▸ **THE INPUT**
(** The characters of a text that are not white space. *)
Definition inked (s : jsstring) : jsstring :=
  List.filter (fun c => negb (isSpace c)) s.


(** The world after a first upload of a short text as [a.txt], and the
    match a query finds in it. *)
Definition afterUpload : World (list Q) :=
  (upload memoryStore (js "a.txt") (js "One. Two.") emptyWorld).2.


(** * Properties of the chunker *)

(** The scan on a few texts: runs of white space after a terminator
    separate, a terminator inside a token does not, and white space at the
    end of the text leaves an empty last piece. *)
Example splitSentences_runs :
  splitSentences (N.of_nat <$> [65; 46; 32; 10; 66; 63; 9; 67; 33; 32])%nat
  = [js "A."; js "B?"; js "C!"; []].
Proof. reflexivity. Qed.

Example splitSentences_inside_token :
  splitSentences (js "Pi is 3.14 here. Yes") = [js "Pi is 3.14 here."; js "Yes"].
Proof. reflexivity. Qed.

Example splitSentences_empty : splitSentences [] = [[]].
Proof. reflexivity. Qed.

Example trim_both_ends : trim (js "  a b  ") = js "a b".
Proof. reflexivity. Qed.

Example chunkText_short : chunkText (js "One. Two.") defaultChunkSize = [js "One. Two."].
Proof. reflexivity. Qed.

Example chunkText_blank : chunkText (js "   ") defaultChunkSize = [].
Proof. reflexivity. Qed.

Example chunkText_two_long :
  List.map length (chunkText twoLongSentences defaultChunkSize) = [301; 301]%nat.
Proof. vm_compute. reflexivity. Qed.

Example decimal_120 : decimal 120 = js "120".
Proof. reflexivity. Qed.

Lemma trimStart_app_space x c :
  isSpace c = true ->
  (trimStart x = [] /\ trimStart (x ++ [c]) = []) \/
  (trimStart x <> [] /\ trimStart (x ++ [c]) = trimStart x ++ [c]).
Proof.
  intros Hc. induction x as [|a x IH]; simpl.
  - rewrite Hc. by left.
  - destruct (isSpace a); [exact IH|]. by right.
Qed.

Lemma trimEnd_app_space x c : isSpace c = true -> trimEnd (x ++ [c]) = trimEnd x.
Proof.
  intros Hc. unfold trimEnd. rewrite rev_app_distr. simpl. by rewrite Hc.
Qed.

Lemma trim_app_space x c : isSpace c = true -> trim (x ++ [c]) = trim x.
Proof.
  intros Hc. unfold trim.
  destruct (trimStart_app_space x c Hc) as [[H1 H2]|[H1 H2]]; rewrite H2.
  - by rewrite H1.
  - by apply trimEnd_app_space.
Qed.

Lemma trimStart_length s : (length (trimStart s) <= length s)%nat.
Proof.
  induction s as [|c s IH]; simpl; [lia|].
  destruct (isSpace c); simpl; lia.
Qed.

Lemma trim_length s : (length (trim s) <= length s)%nat.
Proof.
  unfold trim, trimEnd. rewrite length_rev.
  etrans; [apply trimStart_length|]. rewrite length_rev. apply trimStart_length.
Qed.

Lemma isSpace_space : isSpace space = true.
Proof. reflexivity. Qed.

Lemma buffer_app g1 g2 : buffer (g1 ++ g2) = buffer g1 ++ buffer g2.
Proof. unfold buffer. apply flat_map_app. Qed.

Lemma buffer_single s : buffer [s] = s ++ [space].
Proof. unfold buffer. simpl. by rewrite app_nil_r. Qed.

Lemma render_snoc_length g s :
  (length (render (g ++ [s])) <= length (buffer g ++ s))%nat.
Proof.
  unfold render. rewrite buffer_app, buffer_single, app_assoc.
  rewrite trim_app_space by apply isSpace_space. apply trim_length.
Qed.

Section ChunkLoop.

Variable chunkSize : Z.

Lemma openBound_softBound g :
  0 <= chunkSize -> openBound chunkSize g -> softBound chunkSize g.
Proof.
  intros Hn [->|[[s ->]|Hlen]] Hbig.
  - simpl in Hbig. lia.
  - exists s. split; [done|].
    pose proof (render_snoc_length [] s) as H. simpl in H. lia.
  - exfalso. destruct g as [|s0 g0]; [simpl in Hbig; lia|].
    destruct (exists_last (l := s0 :: g0)) as [g' [s Heq]]; [done|].
    rewrite Heq in Hbig, Hlen.
    pose proof (render_snoc_length g' s) as H.
    rewrite buffer_app, buffer_single, app_assoc, length_app in Hlen.
    simpl in Hlen. lia.
Qed.

(** The loop only ever closes a buffer made of whole sentences, and keeps
    the sentences in order. *)
Lemma chunkLoop_groups sentences : forall st gs g,
  0 <= chunkSize ->
  chunks st = List.map render gs -> current st = buffer g ->
  Forall (softBound chunkSize) gs -> openBound chunkSize g ->
  exists gs' g',
    chunks (chunkLoop chunkSize st sentences) = List.map render gs' /\
    current (chunkLoop chunkSize st sentences) = buffer g' /\
    concat gs' ++ g' = concat gs ++ g ++ sentences /\
    Forall (softBound chunkSize) gs' /\ openBound chunkSize g'.
Proof.
  induction sentences as [|s rest IH]; intros st gs g Hn Hch Hcur Hgs Hg.
  - exists gs, g. simpl. by rewrite app_nil_r.
  - change (chunkLoop chunkSize st (s :: rest))
      with (chunkLoop chunkSize (chunkStep chunkSize st s) rest).
    unfold chunkStep.
    destruct (Z.of_nat (length (current st ++ s)) >? chunkSize) eqn:Hcmp.
    + destruct (IH {| chunks := chunks st ++ [trim (current st)];
                      current := s ++ [space] |} (gs ++ [g]) [s])
        as (gs' & g' & H1 & H2 & H3 & H4 & H5); cbn [chunks current].
      * done.
      * rewrite List.map_app, Hch, Hcur. done.
      * by rewrite buffer_single.
      * apply Forall_app. split; [done|]. constructor; [|constructor].
        by apply openBound_softBound.
      * right. left. by exists s.
      * exists gs', g'. split; [done|]. split; [done|]. split; [|done].
        rewrite H3, concat_app. simpl. by rewrite app_nil_r, <- !app_assoc.
    + destruct (IH {| chunks := chunks st;
                      current := current st ++ s ++ [space] |} gs (g ++ [s]))
        as (gs' & g' & H1 & H2 & H3 & H4 & H5); cbn [chunks current].
      * done.
      * done.
      * by rewrite buffer_app, buffer_single, Hcur.
      * done.
      * right. right. rewrite buffer_app, buffer_single, app_assoc, length_app.
        rewrite <- Hcur. simpl. rewrite Z.gtb_ltb, Z.ltb_ge in Hcmp. lia.
      * exists gs', g'. split; [done|]. split; [done|]. split; [|done].
        rewrite H3. by rewrite <- !app_assoc.
Qed.

End ChunkLoop.

(** C2.  For every text and every [chunkSize >= 1], the chunks are the
    trimmed buffers of consecutive runs of whole sentences of the text (so
    no chunk boundary falls inside a sentence; only a blank last run is
    left out), and a chunk longer than [chunkSize] is a single sentence
    that is itself longer than [chunkSize]. *)
Theorem chunkText_sentence_aligned (text : jsstring) (chunkSize : Z) :
  1 <= chunkSize ->
  exists (groups : list (list jsstring)) (blank : list jsstring),
    concat groups ++ blank = splitSentences text /\
    chunkText text chunkSize = List.map render groups /\
    render blank = [] /\
    Forall (fun group =>
              Z.of_nat (length (render group)) > chunkSize ->
              exists s, group = [s] /\ Z.of_nat (length s) > chunkSize)
           groups.
Proof.
  intros Hn. unfold chunkText, chunkSentences.
  destruct (chunkLoop_groups chunkSize (splitSentences text)
              {| chunks := []; current := [] |} [] [])
    as (gs & g & H1 & H2 & H3 & H4 & H5); simpl; try done; try lia.
  - by left.
  - unfold chunkFlush. rewrite H1, H2. fold (render g).
    destruct (truthy (render g)) eqn:Ht.
    + exists (gs ++ [g]), []. repeat split.
      * rewrite concat_app. simpl. by rewrite !app_nil_r.
      * by rewrite List.map_app.
      * apply Forall_app. split; [done|]. constructor; [|constructor].
        apply openBound_softBound; [lia|done].
    + exists gs, g. repeat split; try done.
      by destruct (render g).
Qed.

(** Witness for C2: the scenario text of the specification at bound 20. *)
Lemma chunkText_sentence_aligned_witness :
  1 <= 20 /\
  exists (groups : list (list jsstring)) (blank : list jsstring),
    concat groups ++ blank = splitSentences (js "A cat sat. A dog ran. A bird flew.") /\
    chunkText (js "A cat sat. A dog ran. A bird flew.") 20 = List.map render groups /\
    render blank = [] /\
    Forall (fun group =>
              Z.of_nat (length (render group)) > 20 ->
              exists s, group = [s] /\ Z.of_nat (length s) > 20)
           groups.
Proof.
  split; [lia|].
  apply (chunkText_sentence_aligned (js "A cat sat. A dog ran. A bird flew.") 20).
  lia.
Defined.

Lemma chunkLoop_chunks_prefix chunkSize sentences : forall st,
  exists extra, chunks (chunkLoop chunkSize st sentences) = chunks st ++ extra.
Proof.
  induction sentences as [|s rest IH]; intros st.
  - exists []. simpl. by rewrite app_nil_r.
  - change (chunkLoop chunkSize st (s :: rest))
      with (chunkLoop chunkSize (chunkStep chunkSize st s) rest).
    destruct (IH (chunkStep chunkSize st s)) as [extra ->].
    unfold chunkStep. destruct (_ >? _); cbn [chunks].
    + exists ([trim (current st)] ++ extra). by rewrite app_assoc.
    + by exists extra.
Qed.

Lemma chunkFlush_prefix st : exists extra, chunkFlush st = chunks st ++ extra.
Proof.
  unfold chunkFlush. destruct (truthy _).
  - by eexists.
  - exists []. by rewrite app_nil_r.
Qed.

(** C3, as stated, fails: the chunker does not return the two chunks of
    the scenario. *)
Lemma scenario_two_chunks_refuted :
  chunkText scenario 20 <> [js "A cat sat. A dog ran."; js "A bird flew."].
Proof. intros H. vm_compute in H. discriminate H. Qed.

(** C3, amended.  Chunking the scenario text with bound 20 yields three
    chunks, one per sentence, because the buffer is closed before a
    sentence that would take it past the bound; indexing them writes the
    line ranges [1,15], [16,30] and [31,45]. *)
Theorem scenario_three_chunks :
  chunkText scenario 20 = [js "A cat sat."; js "A dog ran."; js "A bird flew."] /\
  writtenRanges
    (events (indexChunks memoryStore (js "cats.txt") (chunkText scenario 20)
               emptyWorld).2)
  = [[(js "A cat sat.", 1, 15)]; [(js "A dog ran.", 16, 30)];
     [(js "A bird flew.", 31, 45)]].
Proof. split; vm_compute; reflexivity. Qed.

(** C10, as stated, fails on a blank text: the first sentence is longer
    than the bound, and the output is the empty chunk alone, with no chunk
    after it. *)
Lemma blank_text_only_empty_chunk :
  splitSentences (js "   ") = [js "   "] /\
  Z.of_nat (length (js "   ")) > 2 /\
  chunkText (js "   ") 2 !! 0%nat = Some [] /\
  forall i, (0 < i)%nat -> chunkText (js "   ") 2 !! i = None.
Proof.
  repeat split.
  intros [|i] Hi; [lia|]. reflexivity.
Qed.

(** C10, amended.  When the first sentence of the text is longer than
    [chunkSize], chunk 0 is the empty string; and when that sentence is
    not blank, chunk 1 is the sentence, trimmed. *)
Theorem chunkText_oversized_first_sentence
  (text : jsstring) (chunkSize : Z) (s : jsstring) (rest : list jsstring) :
  splitSentences text = s :: rest ->
  Z.of_nat (length s) > chunkSize ->
  chunkText text chunkSize !! 0%nat = Some [] /\
  (trim s <> [] -> chunkText text chunkSize !! 1%nat = Some (trim s)).
Proof.
  intros Hsplit Hlong. unfold chunkText, chunkSentences. rewrite Hsplit.
  change (chunkLoop chunkSize {| chunks := []; current := [] |} (s :: rest))
    with (chunkLoop chunkSize
            (chunkStep chunkSize {| chunks := []; current := [] |} s) rest).
  assert (chunkStep chunkSize {| chunks := []; current := [] |} s
          = {| chunks := [[]]; current := s ++ [space] |}) as ->.
  { unfold chunkStep. cbn [current chunks app].
    destruct (Z.of_nat (length s) >? chunkSize) eqn:Hcmp; [reflexivity|].
    rewrite Z.gtb_ltb, Z.ltb_ge in Hcmp. lia. }
  set (st1 := {| chunks := [[]]; current := s ++ [space] |}).
  split.
  - destruct (chunkLoop_chunks_prefix chunkSize rest st1) as [e1 H1].
    destruct (chunkFlush_prefix (chunkLoop chunkSize st1 rest)) as [e2 H2].
    rewrite H2, H1. reflexivity.
  - intros Hne. destruct rest as [|s2 rest'].
    + simpl. unfold chunkFlush. cbn [current chunks st1].
      rewrite trim_app_space by apply isSpace_space.
      destruct (trim s) eqn:Ht; [done|]. reflexivity.
    + change (chunkLoop chunkSize st1 (s2 :: rest'))
        with (chunkLoop chunkSize (chunkStep chunkSize st1 s2) rest').
      unfold chunkStep. cbn [current chunks st1].
      destruct (Z.of_nat (length ((s ++ [space]) ++ s2)) >? chunkSize) eqn:Hc2.
      * rewrite trim_app_space by apply isSpace_space.
        set (st2 := {| chunks := _; current := _ |}).
        destruct (chunkLoop_chunks_prefix chunkSize rest' st2) as [e1 H1].
        destruct (chunkFlush_prefix (chunkLoop chunkSize st2 rest')) as [e2 H2].
        rewrite H2, H1. reflexivity.
      * rewrite Z.gtb_ltb, Z.ltb_ge in Hc2. rewrite !length_app in Hc2. lia.
Qed.

(** Witness for C10: a text of one sentence of twelve characters, bound 5. *)
Lemma chunkText_oversized_first_sentence_witness :
  chunkText (js "Hello world.") 5 !! 0%nat = Some [] /\
  (trim (js "Hello world.") <> [] ->
   chunkText (js "Hello world.") 5 !! 1%nat = Some (trim (js "Hello world."))).
Proof.
  apply (chunkText_oversized_first_sentence (js "Hello world.") 5
           (js "Hello world.") []).
  - reflexivity.
  - vm_compute. reflexivity.
Defined.

(** ** Lossless reconstruction *)

Lemma trimStart_idem s : trimStart (trimStart s) = trimStart s.
Proof.
  induction s as [|c s IH]; simpl; [done|].
  destruct (isSpace c) eqn:Hc; [done|]. simpl. by rewrite Hc.
Qed.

▸ **WHAT THE EXERCISE ASKS**
Only the lines above starting at the one containing "0 <= chunkSize -> openBound" and ending at the one containing "by rewrite buffer_single.", both included, are to be returned, exactly as they read.

▸ **WRITTEN RESPONSE**
  0 <= chunkSize -> openBound chunkSize g -> softBound chunkSize g.
Proof.
  intros Hn [->|[[s ->]|Hlen]] Hbig.
  - simpl in Hbig. lia.
  - exists s. split; [done|].
    pose proof (render_snoc_length [] s) as H. simpl in H. lia.
  - exfalso. destruct g as [|s0 g0]; [simpl in Hbig; lia|].
    destruct (exists_last (l := s0 :: g0)) as [g' [s Heq]]; [done|].
    rewrite Heq in Hbig, Hlen.
    pose proof (render_snoc_length g' s) as H.
    rewrite buffer_app, buffer_single, app_assoc, length_app in Hlen.
    simpl in Hlen. lia.
Qed.

(** The loop only ever closes a buffer made of whole sentences, and keeps
    the sentences in order. *)
Lemma chunkLoop_groups sentences : forall st gs g,
  0 <= chunkSize ->
  chunks st = List.map render gs -> current st = buffer g ->
  Forall (softBound chunkSize) gs -> openBound chunkSize g ->
  exists gs' g',
    chunks (chunkLoop chunkSize st sentences) = List.map render gs' /\
    current (chunkLoop chunkSize st sentences) = buffer g' /\
    concat gs' ++ g' = concat gs ++ g ++ sentences /\
    Forall (softBound chunkSize) gs' /\ openBound chunkSize g'.
Proof.
  induction sentences as [|s rest IH]; intros st gs g Hn Hch Hcur Hgs Hg.
  - exists gs, g. simpl. by rewrite app_nil_r.
  - change (chunkLoop chunkSize st (s :: rest))
      with (chunkLoop chunkSize (chunkStep chunkSize st s) rest).
    unfold chunkStep.
    destruct (Z.of_nat (length (current st ++ s)) >? chunkSize) eqn:Hcmp.
    + destruct (IH {| chunks := chunks st ++ [trim (current st)];
                      current := s ++ [space] |} (gs ++ [g]) [s])
        as (gs' & g' & H1 & H2 & H3 & H4 & H5); cbn [chunks current].
      * done.
      * rewrite List.map_app, Hch, Hcur. done.
      * by rewrite buffer_single.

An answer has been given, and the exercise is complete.